Singapore is ready for such mobile payment options, as it has a strong “card culture”, said Sui-Jon Ho, market analyst for IDC Financial Insights Asia-Pacific.
“Some 80% of the population are active debit card users, and 31% are active credit card users. The perception that online payments are inherently unsafe – a stigma still prevalent stigma across the Asean region – is somewhat absent among Singaporeans,” said Ho.
Digital payments growth in Singapore
According to MasterCard’s Mobile Shopping Survey 2016, digital wallets have seen the fastest uptake among Singapore consumers, with a four-fold increase over the past year. Meanwhile, Visa said more than one in three Singaporeans are making Visa payWave contactless payments.
Digital wallet services in Singapore are currently available, such as SingTel and Standard Chartered Bank’s Dash, DBS’s PayLah!, OCBC’s Pay Anyone and Maybank’s Mobile Money.
Ho added that mobile digital wallets have yet to really take off in Singapore, a country where the typical online checkout behaviour is a combination of traditional card payments with secondary digital functions , such as loyalty accounts, virtual coupons and proximity scans.
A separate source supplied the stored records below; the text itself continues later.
Lemma update_same id (u1 : PruneObjectsDraft -> nat -> outcome (PruneObjectsDraft * nat)) s :
  (forall o n, localIdSeed s <= n ->
     prune_update toUpperCase clock u1 o n = prune_update toUpperCase clock rewrite_draft o n) ->
  updatePruneObjectsDraft toUpperCase clock id u1 s = updatePruneObjectsDraft toUpperCase clock id rewrite_draft s.
Proof.
  intros H. unfold updatePruneObjectsDraft. erewrite (map_ids_same _ _ (localIdSeed s)); [reflexivity| | |lia].
  - intros o n Hn. cbn. destruct (str_eqb (o_id o) id); [by apply H|reflexivity].
  - intros o n o' n'. cbn. destruct (str_eqb (o_id o) id); [|intros [= _ <-]; lia]. unfold prune_update.
    destruct (parsePruneObjectsDraft _ _ _ _) as [[d n1]|] eqn:E; [|done]. cbn. intros [= _ <-].
    by apply parse_prune_seed in E.
Qed.

End Prune.

(** The rules of the prune mode cannot be edited: changing or removing a
    rule by any id that was made before does what writing the value back does,
    since reading the value gives its rules new ids; and adding a rule only
    leaves the simple mode, since the new rule has no path and is not written. *)
Theorem prune_rules_not_edited toUpperCase clock s id ruleId patch :
  issued clock 0 (localIdSeed s) ruleId ->
  updatePruneRule toUpperCase clock id ruleId patch s = updatePruneObjectsDraft toUpperCase clock id rewrite_draft s
  /\ removePruneRule toUpperCase clock id ruleId s = updatePruneObjectsDraft toUpperCase clock id rewrite_draft s
  /\ forall o seed d seed', parsePruneObjectsDraft toUpperCase clock (o_value_text o) seed = Returns (d, seed') ->
       prune_update toUpperCase clock (add_rule clock) o seed
       = Returns (patch_operation
                    (PatchValue (buildPruneObjectsValueText toUpperCase (patch_prune (PruneSimple false) d))) o, S seed').
Proof.
  intros (k & Hk & ->). split; [|split].
  - apply update_same. intros o n Hn. apply (update_old_rule _ _ o n 0). exists k. split; [lia|done].
  - apply update_same. intros o n Hn. apply (update_old_rule _ _ o n 0 _ (CondPath [])). exists k. split; [lia|done].
  - intros o seed d seed' E. unfold prune_update. rewrite E. cbn [obind fst snd]. unfold add_rule.
    rewrite <- (add_rule_lost _ clock d seed'). reflexivity.
Qed.

(** A rule whose value has one condition, shown with the id of seed 0. *)
Definition prune_editor : Editor :=
  mkEditor Visual Operations []
    [mkOperation (js "a") [] [] (js "prune_objects")
       (stringify 0 0 (JObj [(js "type", JStr (js "x")); (js "conditions", JArr [prefix_condition (js "p") (js "full") (js "v")])]))
       false [] [] (js "OR") []]
    [] [] [] [] [] [] [] false [] 1 None.

Lemma prune_rules_not_edited_witness :
  removePruneRule (fun x => x) Z.of_nat (js "a") (nextLocalId Z.of_nat 0) prune_editor
  = Returns (setOperations prune_editor (operations prune_editor) 2)
  /\ map c_id (match pruneObjectsDraft (fun x => x) Z.of_nat (default (createDefaultOperation (fun x => x) Z.of_nat 0).1
                  (operations prune_editor !! 0)) 0 with Returns d => p_rules d.1 | Throws _ => [] end)
     = [nextLocalId Z.of_nat 0].
Proof.
  split; [|vm_compute; reflexivity].
  destruct (prune_rules_not_edited (fun x => x) Z.of_nat prune_editor (js "a") (nextLocalId Z.of_nat 0) (CondPath []))
    as (_ & H & _).
  - exists 0. split; [vm_compute; lia|reflexivity].
  - rewrite H. vm_compute. reflexivity.
Defined.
Read more about mobile payments
- Apple’s mobile payments service is popular with consumers and banks, but the company has yet to find ways to make ‘meaningful’ money from it.
- Samsung Pay is being used by around five million people in the US and South Korea, with China being the next step in its global launch.
- Online retail market growth in the Asean nations remains slow, but nonetheless significant, according to a survey of consumer habits in the region.
In contrast to digital wallets, Ho described Samsung Pay and Apple Pay as “card aggregation” tools, where users link their credit card credentials to the smartphone and use the mobile device as a means of authentication for proximity, over-the-counter transactions.
“Comparing the target segments of card aggregators and mobile wallets is akin to comparing credit card and debit card users,” said Ho.
“The former will attract high-value transactions and incentivises use through embedded loyalty programs, while the latter will attract high-volume, P2P payments and – if this includes merchants – can incorporate loyalty partnerships as well.
“The system more likely to succeed is one that is most broadly accepted, is able to deliver more consistent user experience and is able to reward consumers for their consumption.
“This is perhaps why Samsung Pay is investing heavily into merchant onboarding, retail partnerships and consumer trial to create brand advocates across all tiers of the e-commerce spectrum. It is more than likely that Apple Pay will respond with a strategy of its own, but this remains to be seen,” he said.